# Sanding out Oak Plywood



## CarpentersCorner (Nov 28, 2011)

Hey guys really quick, in the corner here and i started to sand down my milled pieces and as i started on the oak plywood i noticed that there is alot of gashes so to speak in the grains and was worried about them. Do i just continue to sand untill they are gone or is there a sealer of some sort i need to apply before my final finish. Its 3/4 inch red oak plywood


----------



## TCCcabinetmaker (Dec 14, 2011)

Oak tends to have wide grain, and you can't sand on plywood forever, you will burn it. Depending on the Finish you aer planning on using, and it's not clashing with it, I'd use a sanding sealer of some sort.


----------



## CarpentersCorner (Nov 28, 2011)

awsome ty very much for the help. thats wht i was looking for a sealer of some sort also if i may. Can u plane down plywood. I was thinking of taking the scrap of red oak i have and planeing the un finshed side down to 1/4" to use as a bottom piece.


----------



## Sawkerf (Dec 31, 2009)

Oak (and most other species) plywood has VERY THIN veneers so you want to keep the sanding to a minimum. It's usually sanded to 150 at the mill. Trying to salvage a sand-thru is usually an exercise in futility.

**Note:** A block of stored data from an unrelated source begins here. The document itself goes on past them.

(* ===== verification/WsUpgradeDemo.v ===== *)
(** * A concrete WebSocket upgrade

    RFC 4648 base64 as an instance of the base64 parameters, and upgrades that
    run through it. *)

From S2P Require Import Prelude Ws WsProps Sha1 WsUpgrade.

(** ** RFC 4648 base64 *)

Definition b64_alphabet : list byte := label "ABCDEFGHIJKLMNOPQRSTUVWXYZabcdefghijklmnopqrstuvwxyz0123456789+/".
Definition b64_chr (d : Z) : byte := byte_at b64_alphabet d.

Fixpoint rfc_enc (l : list byte) : list byte :=
  match l with
  | a :: b :: c :: r =>
    let v := bz a * 65536 + bz b * 256 + bz c in
    b64_chr (v / 262144) :: b64_chr (v / 4096 mod 64) :: b64_chr (v / 64 mod 64) :: b64_chr (v mod 64) :: rfc_enc r
  | [a; b] => let v := bz a * 65536 + bz b * 256 in [b64_chr (v / 262144); b64_chr (v / 4096 mod 64); b64_chr (v / 64 mod 64); x3d]
  | [a] => let v := bz a * 65536 in [b64_chr (v / 262144); b64_chr (v / 4096 mod 64); x3d; x3d]
  | [] => []
  end.

Definition b64_val (c : byte) : Z := default 0 (memchr b64_alphabet c).
Definition b64_in (c : byte) : bool := bool_decide (is_Some (memchr b64_alphabet c)).

Fixpoint rfc_dec (l : list byte) : option (list byte) :=
  match l with
  | [] => Some []
  | w :: x :: y :: z :: r =>
    if negb (b64_in w && b64_in x) then None else
    let v := b64_val w * 262144 + b64_val x * 4096 in
    if bool_decide ([y; z] = [x3d; x3d] /\ r = []) then Some [u8 (v / 65536)] else
    if negb (b64_in y) then None else
    let v := v + b64_val y * 64 in
    if bool_decide (z = x3d /\ r = []) then Some [u8 (v / 65536); u8 (v / 256)] else
    if negb (b64_in z) then None else
    let v := v + b64_val z in
    app [u8 (v / 65536); u8 (v / 256); u8 v] <$> rfc_dec r
  | _ => None
  end.

#[global] Instance rfc_base64 : Base64 := {
  base642bin max b64 := rfc_dec b64 ≫= fun bin => if blen bin <=? max then Some bin else None;
  bin2base64 := rfc_enc }.

Lemma b64_digit d : 0 <= d < 64 -> b64_val (b64_chr d) = d /\ b64_in (b64_chr d) = true /\ b64_chr d <> x3d /\ 0x21 <= bz (b64_chr d) <= 0x7e.
Proof.
  intros Hd. assert (Hall : forallb (fun i => let c := b64_chr (Z.of_nat i) in (b64_val c =? Z.of_nat i) && b64_in c && negb (bool_decide (c = x3d)) &&
    is_printable c) (seq 0 64) = true) by (vm_compute; reflexivity).
  rewrite forallb_forall in Hall. specialize (Hall (Z.to_nat d)). rewrite in_seq, Z2Nat.id in Hall by lia. specialize (Hall ltac:(lia)).
  cbv zeta in Hall. rewrite !andb_true_iff, negb_true_iff, bool_decide_eq_false, Z.eqb_eq in Hall. unfold is_printable in Hall. lia || naive_solver lia.
Qed.

(** Induction in steps of three bytes. *)
Lemma list_ind3 (P : list byte -> Prop) :
  P [] -> (forall a, P [a]) -> (forall a b, P [a; b]) -> (forall a b c r, P r -> P (a :: b :: c :: r)) -> forall l, P l.
Proof.
  intros H0 H1 H2 H3 l. remember (length l) as n eqn:Hn. revert l Hn. induction (lt_wf n) as [n _ IH]. intros l Hn.
  destruct l as [|a [|b [|c r]]]; auto. apply H3, (IH (length r)); [cbn in Hn; lia|done].
Qed.

(** The digits of three bytes, and the bytes of four digits. *)
Lemma b64_digits v : 0 <= v < 2 ^ 24 ->
  0 <= v / 262144 < 64 /\ 0 <= v / 4096 mod 64 < 64 /\ 0 <= v / 64 mod 64 < 64 /\ 0 <= v mod 64 < 64 /\
  v / 262144 * 262144 + (v / 4096 mod 64) * 4096 + (v / 64 mod 64) * 64 + v mod 64 = v.
Proof.
  intros Hv. split_and!; try (apply Z.mod_pos_bound; lia); try (apply Z.div_pos; lia); try (apply Z.div_lt_upper_bound; lia).
  pose proof (Z.div_mod v 64). pose proof (Z.div_mod (v / 64) 64). pose proof (Z.div_mod (v / 4096) 64).
  rewrite (Z.div_div v 64 64) in * by lia. rewrite (Z.div_div v 4096 64) in * by lia. change (64 * 64) with 4096 in *. change (4096 * 64) with 262144 in *. lia.
Qed.

Lemma b64_bytes a b c :
  let v := bz a * 65536 + bz b * 256 + bz c in 0 <= v < 2 ^ 24 /\ u8 (v / 65536) = a /\ u8 (v / 256) = b /\ u8 v = c.
Proof.
  pose proof (bz_range a). pose proof (bz_range b). pose proof (bz_range c). cbv zeta. split; [lia|].
  split_and!; apply bz_inj; rewrite bz_u8.
  - rewrite <-(Z.div_unique_pos _ 65536 (bz a) (bz b * 256 + bz c)) by lia. apply Z.mod_small. lia.
  - rewrite <-(Z.div_unique_pos _ 256 (bz a * 256 + bz b) (bz c)) by lia. rewrite Z.add_comm, Z.mod_add by lia. apply Z.mod_small. lia.
  - replace (_ + _ + _) with (bz c + (bz a * 256 + bz b) * 256) by lia. rewrite Z.mod_add by lia. apply Z.mod_small. lia.
Qed.

Lemma rfc_length l : blen (rfc_enc l) = (blen l + 2) / 3 * 4.
Proof.
  induction l as [|a|a b|a b c r IH] using list_ind3; try done. cbn [rfc_enc length]. rewrite !Nat2Z.inj_succ, IH.
  replace (Z.succ (Z.succ (Z.succ (blen r))) + 2) with (blen r + 2 + 1 * 3) by lia. rewrite Z.div_add by lia. lia.
Qed.

Lemma rfc_visible l : Forall (fun c => 0x21 <= bz c <= 0x7e) (rfc_enc l).
Proof.
  induction l as [|a|a b|a b c r IH] using list_ind3; cbn [rfc_enc]; [done|..].
  1: pose proof (b64_bytes a x00 x00) as (Hv & _). 2: pose proof (b64_bytes a b x00) as (Hv & _). 3: pose proof (b64_bytes a b c) as (Hv & _).
  all: change (bz x00) with 0 in Hv; rewrite ?Z.add_0_r in Hv; change (0 * 256) with 0 in Hv; rewrite ?Z.add_0_r in Hv.
  all: pose proof (b64_digits _ Hv) as (? & ? & ? & ? & _); repeat first [apply Forall_nil | done | apply Forall_cons; split; [by apply b64_digit || by vm_compute|]].
Qed.

(** Four characters of the alphabet are read as a 24-bit value. *)
Lemma rfc_dec_quad d1 d2 d3 d4 r :
  0 <= d1 < 64 -> 0 <= d2 < 64 -> 0 <= d3 < 64 -> 0 <= d4 < 64 ->
  let v := d1 * 262144 + d2 * 4096 + d3 * 64 + d4 in
  rfc_dec (b64_chr d1 :: b64_chr d2 :: b64_chr d3 :: b64_chr d4 :: r) = app [u8 (v / 65536); u8 (v / 256); u8 v] <$> rfc_dec r.
Proof.
  intros H1 H2 H3 H4 v. destruct (b64_digit d1 H1) as (V1 & I1 & _), (b64_digit d2 H2) as (V2 & I2 & _), (b64_digit d3 H3) as (V3 & I3 & N3 & _),
    (b64_digit d4 H4) as (V4 & I4 & N4 & _). cbn [rfc_dec]. rewrite I1, I2, I3, I4, V1, V2, V3, V4. cbn [andb negb].
  rewrite !bool_decide_false by (intros [? _]; congruence). done.
Qed.

Lemma rfc_dec_two d1 d2 d3 :
  0 <= d1 < 64 -> 0 <= d2 < 64 -> 0 <= d3 < 64 ->
  let v := d1 * 262144 + d2 * 4096 + d3 * 64 in rfc_dec [b64_chr d1; b64_chr d2; b64_chr d3; x3d] = Some [u8 (v / 65536); u8 (v / 256)].
Proof.
  intros H1 H2 H3 v. destruct (b64_digit d1 H1) as (V1 & I1 & _), (b64_digit d2 H2) as (V2 & I2 & _), (b64_digit d3 H3) as (V3 & I3 & N3 & _).
  cbn [rfc_dec]. rewrite I1, I2, I3, V1, V2, V3. cbn [andb negb]. rewrite bool_decide_false by (intros [? _]; congruence).
  by rewrite bool_decide_true.
Qed.

Lemma rfc_dec_one d1 d2 :
  0 <= d1 < 64 -> 0 <= d2 < 64 -> rfc_dec [b64_chr d1; b64_chr d2; x3d; x3d] = Some [u8 ((d1 * 262144 + d2 * 4096) / 65536)].
Proof.
  intros H1 H2. destruct (b64_digit d1 H1) as (V1 & I1 & _), (b64_digit d2 H2) as (V2 & I2 & _).
  cbn [rfc_dec]. rewrite I1, I2, V1, V2. cbn [andb negb]. by rewrite bool_decide_true.
Qed.

Lemma rfc_roundtrip l : rfc_dec (rfc_enc l) = Some l.
Proof.
  induction l as [|a|a b|a b c r IH] using list_ind3; [done|..]; cbn [rfc_enc].
  - destruct (b64_bytes a x00 x00) as (Hv & Ha & _). change (bz x00) with 0 in *. change (0 * 256) with 0 in *. rewrite !Z.add_0_r in *.
    destruct (b64_digits _ Hv) as (? & ? & _ & _ & Hsum). rewrite rfc_dec_one by done. do 2 f_equal.
    replace (bz a * 65536 mod 64) with 0 in Hsum by (symmetry; replace (bz a * 65536) with (bz a * 1024 * 64) by lia; apply Z.mod_mul; lia).
    replace (bz a * 65536 / 64 mod 64) with 0 in Hsum.
    2: { replace (bz a * 65536) with (bz a * 1024 * 64) by lia. rewrite Z.div_mul by lia.
         replace (bz a * 1024) with (bz a * 16 * 64) by lia. symmetry. apply Z.mod_mul. lia. }
    rewrite <-Ha at 3. do 2 f_equal. lia.
  - destruct (b64_bytes a b x00) as (Hv & Ha & Hb & _). change (bz x00) with 0 in *. rewrite !Z.add_0_r in *.
    destruct (b64_digits _ Hv) as (? & ? & ? & _ & Hsum). rewrite rfc_dec_two by done. 
    replace ((bz a * 65536 + bz b * 256) mod 64) with 0 in Hsum
      by (symmetry; replace (bz a * 65536 + bz b * 256) with ((bz a * 1024 + bz b * 4) * 64) by lia; apply Z.mod_mul; lia).
    rewrite Z.add_0_r in Hsum. rewrite Hsum. by rewrite Ha, Hb.
  - destruct (b64_bytes a b c) as (Hv & Ha & Hb & Hc). destruct (b64_digits _ Hv) as (? & ? & ? & ? & Hsum).
    rewrite rfc_dec_quad by done. rewrite Hsum, Ha, Hb, Hc, IH. done.
Qed.

#[global] Instance rfc_base64_law : Base64Law rfc_base64.
Proof.
  split; [apply rfc_length|apply rfc_visible|]. intros bin max Hm. cbn [base642bin bin2base64 rfc_base64]. rewrite rfc_roundtrip. cbn.
  by rewrite (proj2 (Z.leb_le _ _) Hm).
Qed.

(** ** Two upgrades *)

Definition demo_path : list byte := label "/auth".
Definition demo_nonce : list byte := label "the sample nonce".
Definition demo_out : list byte := zeros 512.

Lemma ws_init_ok : ws_ok ws_init /\ state_ok ws_init.
Proof. split; [|done]. constructor; [|done..]. constructor; cbn; wsunfold; done || lia. Qed.

Lemma ws_upgrade_agrees_witness :
  exists buf n ex w', ws_client_request (Some demo_out) 512 (Some 0) (Some demo_path) (Some (label "xyz")) (Some demo_nonce) (Some (zeros 29)) =
      (true, Some buf, Some n, Some ex) /\
    ws_upgrade (Some ws_init) (Some buf) n = (WS_OK, Some w') /\ ws_stage w' = WS_STAGE_OPEN /\
    (label "xyz" <> [] -> ztake (ws_state_len w') (ws_state w') = label "xyz") /\
    ws_client_check_101 (Some (r_buf (ws_r w'))) (r_len (ws_r w')) (Some ex) = true.
Proof.
  apply (ws_upgrade_agrees demo_path (label "xyz") demo_nonce demo_out 512 0 (zeros 29) ws_init).
  - apply ws_init_ok.
  - apply ws_init_ok.
  - done.
  - done.
  - by apply visible_printable.
  - by apply not_in_label.
  - by apply visible_printable.
  - by apply not_in_label.
  - done.
  - done.
  - done.
  - done.
Defined.

(** The handshake of RFC 6455, section 1.3. *)
Definition rfc6455_request : list byte := request_text (label "/chat") [] (label "dGhlIHNhbXBsZSBub25jZQ==").

Definition rfc6455_answer : ws_status_t * option ws_t := Eval vm_compute in ws_upgrade (Some ws_init) (Some rfc6455_request) (blen rfc6455_request).

Lemma ws_upgrade_outcome_witness :
  exists w', ws_upgrade (Some ws_init) (Some rfc6455_request) (blen rfc6455_request) = (WS_OK, Some w') /\ upgrade_result ws_init WS_OK w' /\
    ztake (r_len (ws_r w')) (r_buf (ws_r w')) = response_101 (label "s3pPLMBiTxaQ9kYGzzhZRbK+xOo=").
Proof.
  assert (H : ws_upgrade (Some ws_init) (Some rfc6455_request) (blen rfc6455_request) = (WS_OK, Some (default ws_init rfc6455_answer.2)))
    by (vm_compute; reflexivity).
  exists (default ws_init rfc6455_answer.2). split_and!; [exact H| |vm_compute; reflexivity].
  apply (ws_upgrade_outcome ws_init rfc6455_request (blen rfc6455_request)); [apply ws_init_ok|apply ws_init_ok|done|exact H].
Defined.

Filling your grain can be problematic since the filler may not work well with whatever you're using for your stain/finish. I usually wait until I've stained before using a filler that most closely matches my stain. Sometimes, I have to mix colors to get the best match. When the filler has dried, I give it a light sanding with 220 or a sanding sponge and apply my finish.


----------



## TCCcabinetmaker (Dec 14, 2011)

Eh, it can be planed down, but it is not advised. You never know what they left inbetween those plyes…
The first time in how many every years I've been doing this, I found a razor blade inside a piece of plywood while cutting it up for some cabinets…. So it just might not be safe


----------



## richgreer (Dec 25, 2009)

FWIW - -

As Sawkerf said, the veneer on most plywood is quite thin and sanding through it is very easy to do.

I will advise you that there are high quality plywoods with thicker veneers. THey are not cheep and you cannot find them at big box stores (Home Depot, Lowes, etc.).

I have purchased some excellent quarter sawn white oak plywood from a hardwood retailer for $119/sheet. The veneer is thicker than the typical (cheaper) plywood but I don't even have a scrap left so I cannot quantify just how much thicker it is. As an FYI - I am told that this plywood has no voids (it is devoid of voids).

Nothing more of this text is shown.